National Osteoporosis Month: Tips to prevent bone loss during menopause
Women needs to take care utmost care of their bones during menopause or the natural cessation of periods as bone loss during post-menopausal stage speeds up due to drop in estrogen levels. This may lead to osteoporosis, a condition where bones becomes porous or less dense and are at increased risk of fracture. There are so visible symptoms or pain associated with osteoporosis and it is a progressive condition where bones become so brittle that even a mild stress could cause them to fracture or break. (Also read: Ladies, these are the signs you are approaching menopause)
“Menopause is the common cause of osteoporosis. The drop in estrogen levels at the time of menopause can lead to bone loss. Postmenopausal women will have osteoporosis (a disease that weakens bones), and most will suffer a fracture during their lifetime. Fractures (broken bones) cause pain and decreased mobility. Fractures are linked to reduced quality of life and increased mortality. Osteoporosis tends to progress without any symptoms or pain,” says Dr Nilima Mantri, Gynecologist, Apollo Spectra Mumbai.
Dr Rakesh Nair, Consultant Knee Replacement Surgeon at Zen Multispeciality Hospital says there is a direct relationship between low estrogen levels during perimenopause and menopause and osteoporosis.
“As women near their menopause, estrogen and progesterone levels start falling. The bones support the body and help one to move. Estrogen is essential for maintaining bone strength. Low levels of estrogen can lead to the development of osteoporosis,” says Dr Nair.

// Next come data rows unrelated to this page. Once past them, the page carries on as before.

Lemma wsum_nonneg g ps : (∀ w, (w < N)%nat → 0 <= g (ps w)) → 0 <= wsum g ps.
Proof.
  intros H. pose proof (wsum_le (λ _, 0) g ps H) as Hl. unfold wsum in Hl at 1.
  assert (E : ∀ l : list nat, foldr (λ _ acc, 0 + acc) 0 l = 0) by (induction l; simpl; lia).
  rewrite E in Hl. done.
Qed.

Lemma wsum_zero g ps : (∀ w, (w < N)%nat → g (ps w) = 0) → wsum g ps = 0.
Proof.
  intros H. unfold wsum. assert (H' : ∀ w, w ∈ seq 0 N → g (ps w) = 0).
  { intros w [_ Hw]%elem_of_seq. apply H. lia. }
  induction (seq 0 N) as [|w l IH]; simpl; [done|]. rewrite H' by apply list_elem_of_here.
  apply IH. intros x Hx. apply H'. by apply list_elem_of_further.
Qed.

Lemma wsum_plus g h ps : wsum (λ p, g p + h p) ps = wsum g ps + wsum h ps.
Proof. unfold wsum. induction (seq 0 N) as [|w l IH]; simpl; lia. Qed.

Lemma wsum_sub g h ps : wsum (λ p, g p - h p) ps = wsum g ps - wsum h ps.
Proof. unfold wsum. induction (seq 0 N) as [|w l IH]; simpl; lia. Qed.

Lemma wsum_const c ps : wsum (λ _, c) ps = c * Z.of_nat N.
Proof.
  unfold wsum. assert (E : ∀ l : list nat, foldr (λ _ acc, c + acc) 0 l = c * Z.of_nat (length l))
    by (induction l; simpl length; simpl foldr; lia).
  by rewrite E, length_seq.
Qed.

(** A positive sum of indicators has a positive term. *)
Lemma wsum_pos g ps : 0 < wsum g ps → ∃ w, (w < N)%nat ∧ 0 < g (ps w).
Proof.
  intros H. destruct (decide (Exists (λ w, 0 < g (ps w)) (seq 0 N))) as [He|He].
  - apply Exists_exists in He as (w & [_ Hw]%elem_of_seq & Hp). exists w. split; [lia|done].
  - exfalso. assert (wsum g ps <= wsum (λ _, 0) ps); [|rewrite wsum_const in *; lia].
    apply wsum_le. intros w Hw. destruct (Z.le_gt_cases (g (ps w)) 0); [done|]. exfalso. apply He.
    apply Exists_exists. exists w. split; [apply elem_of_seq; lia|lia].
Qed.

Lemma wsum_ge1 g ps w : (∀ w, (w < N)%nat → 0 <= g (ps w)) → (w < N)%nat → g (ps w) <= wsum g ps.
Proof.
  intros H Hw. unfold wsum.
  assert (H' : ∀ x, x ∈ seq 0 N → 0 <= g (ps x)) by (intros x [_ Hx]%elem_of_seq; apply H; lia).
  assert (Hin : w ∈ seq 0 N) by (apply elem_of_seq; lia).
  induction (seq 0 N) as [|x l IH]; simpl; [by apply not_elem_of_nil in Hin|].
  assert (Hl : 0 <= foldr (λ x acc, g (ps x) + acc) 0 l).
  { assert (Hl' : ∀ y, y ∈ l → 0 <= g (ps y)) by (intros y Hy; apply H'; by apply list_elem_of_further).
    clear -Hl'. induction l as [|y l IH]; simpl; [lia|].
    pose proof (Hl' y (list_elem_of_here _ _)). specialize (IH (λ z Hz, Hl' z (list_elem_of_further _ _ _ Hz))). lia. }
  pose proof (H' x (list_elem_of_here _ _)).
  apply elem_of_cons in Hin as [->|Hin]; [lia|].
  specialize (IH (λ y Hy, H' y (list_elem_of_further _ _ _ Hy)) Hin). lia.
Qed.
End sums.

(** ** What a program counter contributes *)

(** The fibers a worker holds. *)
Fixpoint held (p : pc) : list loc :=
  match p with
  | Fib f _ | Switch f _ | Exit1 f _ => [f]
  | New f _ g => [f; g]
  | WakeAdd _ r | WakeLoad _ r | WakeSlow _ r | WakeIntr _ r | WakePost _ r | AllIntr r => held r
  | _ => []
  end.

(** Its share of [num_run_fibers], next to the queued fibers. *)
Fixpoint cnt (p : pc) : Z :=
  match p with
  | Fib _ _ | New _ _ _ | Exit1 _ _ | Exit2 _ => 1
  | WakeAdd n r => cnt r - n
  | WakeLoad _ r | WakeSlow _ r | WakeIntr _ r | WakePost _ r | AllIntr r => cnt r
  | _ => 0
  end.

(** Is [num_run_fibers] about to be changed for a fiber that is gone already? *)
Definition pending (p : pc) : Z := match p with Exit2 _ | WakeAdd _ _ => 1 | _ => 0 end.

(** Is it counted in [num_waiting]? *)
Fixpoint waiting (p : pc) : Z :=
  match p with
  | Reload _ _ | UndoPoller | UndoAdd | PollWait | PollReset | PollSub | Quiescent | SemWait | SemSub
  | ShXchg | ShPollWait | ShPollReset | ShQuiescent | ShSemWait | ShSub => 1
  | WakeAdd _ r | WakeLoad _ r | WakeSlow _ r | WakeIntr _ r | WakePost _ r | AllIntr r => waiting r
  | _ => 0
  end.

Tips to prevent bone loss during menopause
Dr Nilima Mantri offers tips to avoid bone loss due to osteoporosis during menopause.
– Eat foods containing calcium. Opt for dairy products, spinach, kale, cabbage, broccoli, Brussels sprouts, chia seeds, almonds, tofu, figs, soy, avocado, asparagus, green beans, sesame seeds, celery, broccoli, and pumpkin seeds.
– Drink milk on a regular basis, and maintain adequate vitamin D levels by taking supplements as suggested by the doctor.
– Do weight-bearing exercises under the guidance of a fitness trainer. Physical activity will improve muscle strength, balance, and fitness, and also reduce falls and fractures.
– Avoid smoking, alcohol, and caffeine that can make your bones brittle.
– Say no to high-impact activities and include flexibility exercises or stretching in your fitness routine.